Aim of the task
Your task is to copy the stretch of lines in the records below that begins with the line containing "owner_id : string;" and ends with the line containing "(** A row returned", exactly as written, with nothing added.
*** Listed entries Section Begins ***
(** * harper-chatbot-services: a shallow embedding of the RAG pipeline

    The development follows the Python sources module by module:

    - [Py]             the fragment of the Python runtime the code relies on
                       (strings, paths, slices, the stable sort, exceptions);
    - [Store]          the Supabase tables and bucket, the external services,
                       and the monad in which the request handlers run;
    - [Config]         app/utils/config.py;
    - [TextProcessing] app/utils/text_processing.py;
    - [Chat]           app/routes/chat.py;
    - [ProcessChunks]  app/routes/process_chunks.py: the upload, the
                       ingestion and the background task;
    - [Embeddings]     app/routes/embeddings.py: the ad hoc search;
    - [Properties]     the predicates the statements are written with;
    - [Scenario]       concrete services, stores and requests.

    The theorems follow, grouped by flow: the chunker, the query flow, the
    ingestion flow, the ad hoc search.

    Python [str] values are modelled as [string]: sequences of code points
    below 256.  Python [int] is [Z].  JSON numbers that are only compared and
    passed along (similarity scores, embedding coordinates) are [Q]; the
    numbers computed by numpy in the ad hoc search stay abstract. *)

From Stdlib Require Import List String Ascii ZArith QArith Lia Bool.
From Stdlib Require Import Sorted Permutation.
From Stdlib Require Import DecimalString.
Import ListNotations.
Local Open Scope string_scope.
Local Open Scope Z_scope.

(* ===================================================================== *)
(** * The Python runtime *)
(* ===================================================================== *)

Module Py.

(** [len(s)] *)
Definition len (s : string) : Z := Z.of_nat (String.length s).

(** The line feed written [\n] in the sources. *)
Definition nl : string := String (ascii_of_nat 10) EmptyString.

(** [c.isspace()] for a code point below 256: TAB..CR, FS..US, space,
    NEL and the no-break space. *)
Definition isspace (c : ascii) : bool :=
  let n := nat_of_ascii c in
  ((9 <=? n) && (n <=? 13) || (28 <=? n) && (n <=? 32)
   || (n =? 133) || (n =? 160))%nat.

Fixpoint lstrip (s : string) : string :=
  match s with
  | String c r => if isspace c then lstrip r else s
  | EmptyString => EmptyString
  end.

Fixpoint rstrip (s : string) : string :=
  match s with
  | String c r =>
      match rstrip r with
      | EmptyString => if isspace c then EmptyString else String c EmptyString
      | r' => String c r'
      end
  | EmptyString => EmptyString
  end.

(** [s.strip()] *)
Definition strip (s : string) : string := rstrip (lstrip s).

(** [s.split(sep)] for a one-character separator: [n] separators give
    [n + 1] pieces, and the empty string gives one empty piece. *)
Fixpoint split (sep : ascii) (s : string) : list string :=
  match s with
  | EmptyString => [EmptyString]
  | String c r =>
      if Ascii.eqb c sep then EmptyString :: split sep r
      else match split sep r with
           | p :: ps => String c p :: ps
           | [] => [String c EmptyString]
           end
  end.

(** Truth value of a string: [if s:] *)
Definition truthy (s : string) : bool := negb (String.eqb s "").

(** Truth value of an [Optional[str]]: [None] and [""] are false. *)
Definition truthy_opt (o : option string) : bool :=
  match o with
  | Some s => truthy s
  | None => false
  end.

(** Truth value of a list: [if l:] *)
Definition nonempty {A : Type} (l : list A) : bool :=
  match l with
  | [] => false
  | _ :: _ => true
  end.

(** [x in l] for a list of strings. *)
Definition contains (l : list string) (x : string) : bool :=
  existsb (String.eqb x) l.

(** [s.startswith(p)] *)
Definition startswith (s p : string) : bool := String.prefix p s.

(** [c.lower()] for a code point below 256. *)
Definition lower_char (c : ascii) : ascii :=
  let n := nat_of_ascii c in
  if ((65 <=? n) && (n <=? 90)
      || (192 <=? n) && (n <=? 222) && negb (n =? 215))%nat
  then ascii_of_nat (n + 32)
  else c.

Fixpoint lower (s : string) : string :=
  match s with
  | String c r => String (lower_char c) (lower r)
  | EmptyString => EmptyString
  end.

(** [s[1:]] *)
Definition tail (s : string) : string :=
  match s with
  | String _ r => r
  | EmptyString => EmptyString
  end.

(** [os.path.basename(p)]: what follows the last slash. *)
Definition basename (p : string) : string := last (split "/" p) "".

(** [os.path.splitext(p)[1]]: the last dot of the base name and what
    follows it, unless only dots come before it. *)
Definition splitext_ext (p : string) : string :=
  let pieces := split "." (basename p) in
  if existsb truthy (removelast pieces)
  then "." ++ last pieces ""
  else "".

(** [l[:limit]] where [limit] is an [Optional[int]]. *)
Definition slice_to {A : Type} (limit : option Z) (l : list A) : list A :=
  match limit with
  | None => l
  | Some n =>
      if n <? 0 then firstn (Z.to_nat (Z.of_nat (List.length l) + n)) l
      else firstn (Z.to_nat n) l
  end.

(** [l.sort(key=..., reverse=True)]: Python's sort is stable, also when
    reversed, so elements with equal keys keep their order.  [ltb x y] is
    [key(x) < key(y)]. *)
Section Sort.
Context {A : Type} (ltb : A -> A -> bool).

Fixpoint insert_desc (x : A) (l : list A) : list A :=
  match l with
  | [] => [x]
  | y :: r => if ltb x y then y :: insert_desc x r else x :: l
  end.

Definition sort_desc (l : list A) : list A :=
  fold_right insert_desc [] l.

End Sort.

(** Exceptions.  All of them derive from [Exception], so every
    [except Exception] clause catches every one of them. *)
Inductive exn : Type :=
| HTTPException (status_code : Z) (detail : string)
| NameError (msg : string)
| ImportError (msg : string)
| TypeError (msg : string)
| ValueError (msg : string)
| ServiceError (msg : string).   (* raised by a client library *)

End Py.

Import Py.

(* ===================================================================== *)
(** * The store, the external services and the handler monad *)
(* ===================================================================== *)

Module Store.

(** An embedding: the JSON array of numbers the embedding service returns.
    [json.dumps] and [json.loads] carry it to and from the [chunks] table
    unchanged, so a row holds the sequence itself. *)
Definition Embedding : Type := list Q.

(** A row of the [media] table. *)
Module MediaRow.
Record t : Type := make {
  id : string;
  name : string;
  original_name : string;
  media_type : string;
  owner_id : string;
  storage_path : string
}.
End MediaRow.

(** A row of the [media_workspace_mapping] table. *)
Module MappingRow.
Record t : Type := make {
  media_id : string;
  workspace_id : string
}.
End MappingRow.

(** A row of the [chunks] table. *)
Module ChunkRow.
Record t : Type := make {
  id : string;
  chunk_text : string;
  media_id : string;
  page_number : option Z;
  embedding : Embedding
}.
End ChunkRow.

(** A row returned by the [match_chunks] remote procedure: a chunk, its
    similarity to the query and, when the procedure joins it, the media
    record it belongs to ([chunk.get('media', {}).get('name', ...)]). *)
Module Match.
Record media_info : Type := make_media { name : option string }.
Record t : Type := make {
  id : string;
  media_id : string;
  media : option media_info;
  chunk_text : string;
  similarity : Q
}.
End Match.

Record Database : Type := {
  chunks : list ChunkRow.t;
  media : list MediaRow.t;
  media_workspace_mapping : list MappingRow.t
}.

(** Calls that leave the process, in the order they are made. *)
Inductive call : Type :=
| EmbeddingsCreate (model input : string)
| ChatCompletionsCreate (model : string) (messages : list (string * string))
| Rpc (fn : string) (query_embedding : Embedding)
      (match_threshold : Q) (match_count : Z)
| Select (table columns : string) (eq : option (string * string))
| Insert (table : string)
| StorageUpload (path : string)
| StorageDownload (path : string)
| DoclingConvert (suffix : string)
| TempFileWrite (suffix : string)
| TempFileUnlink.

(** What a handler can see and change: the database, the storage bucket
    (path to content), the number of identifiers drawn so far, the calls
    made and the lines printed. *)
Record World : Type := {
  database : Database;
  storage : list (string * string);
  drawn : nat;
  calls : list call;
  stdout : list string
}.
(** * A model of [assets/universal-ajax-cart.js]

    The script installs two document-level listeners (form [submit] and
    [click]) that turn "add to cart" interactions into a POST to
    [/cart/add.js], then re-read [/cart.js], patch the count displays and the
    header badge, re-render the cart drawer and open it.

    The development has four layers:
    - [JavaScript values]: the coercions the script relies on ([||], [!],
      [String], [parseInt], [String.prototype.includes]);
    - [The page]: the DOM as a tree of element identities over a store of
      element records, with the selectors and mutations the script uses;
    - [The handler]: one definition per method of [UniversalCartHandler],
      written in a state-and-exception monad over the page;
    - [The script]: the window with the listeners registered on the
      document, the body of the script, and the dispatch of an event to the
      listeners.

    Asynchrony is modelled by running each pipeline to completion: an
    [await] is the point where the server's answer is read, and no other task
    is interleaved between the steps of one pipeline.

    What the model takes from the platform, and where it stops:
    - strings are sequences of code units below 256, and an [item_count]
      that is a number is an integer;
    - the parsers of the browser (of a section, of the string given to
      [innerHTML], of the text of a [style] attribute) and the test
      [setAttribute] makes of a name are parameters of the surroundings:
      nothing is assumed of them;
    - [document.body] exists, and the target of a click is an element;
    - [x.click()] is recorded as an event; what the page's own code does in
      reaction to the handler (the listeners of that click, the reactions
      of a custom element to its new children and attributes) is not
      followed. *)

From stdpp Require Import gmap strings list pretty.
From Stdlib Require Import ZArith Ascii String.

Set Warnings "-register-all".

Open Scope string_scope.
Open Scope Z_scope.
Open Scope list_scope.

(** ** JavaScript values *)

(** The values that flow through the handler: what [FormData.get] and
    [getAttribute] return ([null], a string, a [File]) and the number literal
    [1]. Strings are sequences of code units below 256. *)
Inductive value :=
| VNull
| VStr (s : string)
| VNum (z : Z)
| VFile.

(** A Number produced by [parseInt]: [NaN], an integer that is the value of
    a double, or an infinity. *)
Inductive number :=
| NaN
| Num (z : Z)
| Infinity (negative : bool).

(** The Number value of a mathematical integer: the nearest double, a tie
    going to the even significand of 53 bits, and an infinity from [2^1024]
    on. Up to [2^53] every integer is its own Number value. *)
Definition to_number (m : Z) : number :=
  let a := Z.abs m in
  let shift := Z.log2 a - 52 in
  if shift <=? 0 then Num m
  else
    let q := Z.shiftr a shift in
    let r := a - Z.shiftl q shift in
    let half := Z.shiftl 1 (shift - 1) in
    let q' := if (half <? r) || ((r =? half) && Z.odd q) then q + 1 else q in
    let v := Z.shiftl q' shift in
    if 2 ^ 1024 <=? v then Infinity (m <? 0)
    else Num (if m <? 0 then - v else v).
Arguments to_number : simpl never.

(** What [cart.item_count] can be, as [updateCartCount] receives it:
    [undefined] when the cart has no such property, [null], or a number,
    which the storefront gives as an integer. A count that is not [null] is
    also written as an option, [None] for [undefined]. *)
Inductive count_value :=
| Undefined
| Null
| Count (n : Z).

Definition of_option (count : option Z) : count_value :=
  match count with
  | Some n => Count n
  | None => Undefined
  end.
#[warning="-uniform-inheritance"]
Coercion of_option : option >-> count_value.

(** ToBoolean. *)
Definition truthy (v : value) : bool :=
  match v with
  | VNull => false
  | VStr s => negb (String.eqb s "")
  | VNum z => negb (z =? 0)
  | VFile => true
  end.

(** [a || b]. *)
Definition js_or (a b : value) : value := if truthy a then a else b.

(** ToString; an integer prints in decimal (below [10^21]). *)
Definition ToString (v : value) : string :=
  match v with
  | VNull => "null"
  | VStr s => s
  | VNum z => pretty z
  | VFile => "[object File]"
  end.

(** StrWhiteSpaceChar, for code units below 256: TAB, LF, VT, FF, CR, SP and
    NBSP. *)
Definition is_white_space (c : ascii) : bool :=
  let n := N_of_ascii c in
  ((9 <=? n) && (n <=? 13) || (n =? 32) || (n =? 160))%N.

Fixpoint trim_start (s : string) : string :=
  match s with
  | String c r => if is_white_space c then trim_start r else s
  | EmptyString => s
  end.

(** The value of [c] as a digit of the given radix, if it is one. *)
Definition digit_value (radix : Z) (c : ascii) : option Z :=
  let n := Z.of_N (N_of_ascii c) in
  let d :=
    if (48 <=? n) && (n <=? 57) then Some (n - 48)
    else if (97 <=? n) && (n <=? 122) then Some (n - 87)
    else if (65 <=? n) && (n <=? 90) then Some (n - 55)
    else None in
  match d with
  | Some v => if v <? radix then Some v else None
  | None => None
  end.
*** Listed entries Section Ends ***
Task output
  owner_id : string;
  storage_path : string
}.
End MediaRow.

(** A row of the [media_workspace_mapping] table. *)
Module MappingRow.
Record t : Type := make {
  media_id : string;
  workspace_id : string
}.
End MappingRow.

(** A row of the [chunks] table. *)
Module ChunkRow.
Record t : Type := make {
  id : string;
  chunk_text : string;
  media_id : string;
  page_number : option Z;
  embedding : Embedding
}.
End ChunkRow.

(** A row returned by the [match_chunks] remote procedure: a chunk, its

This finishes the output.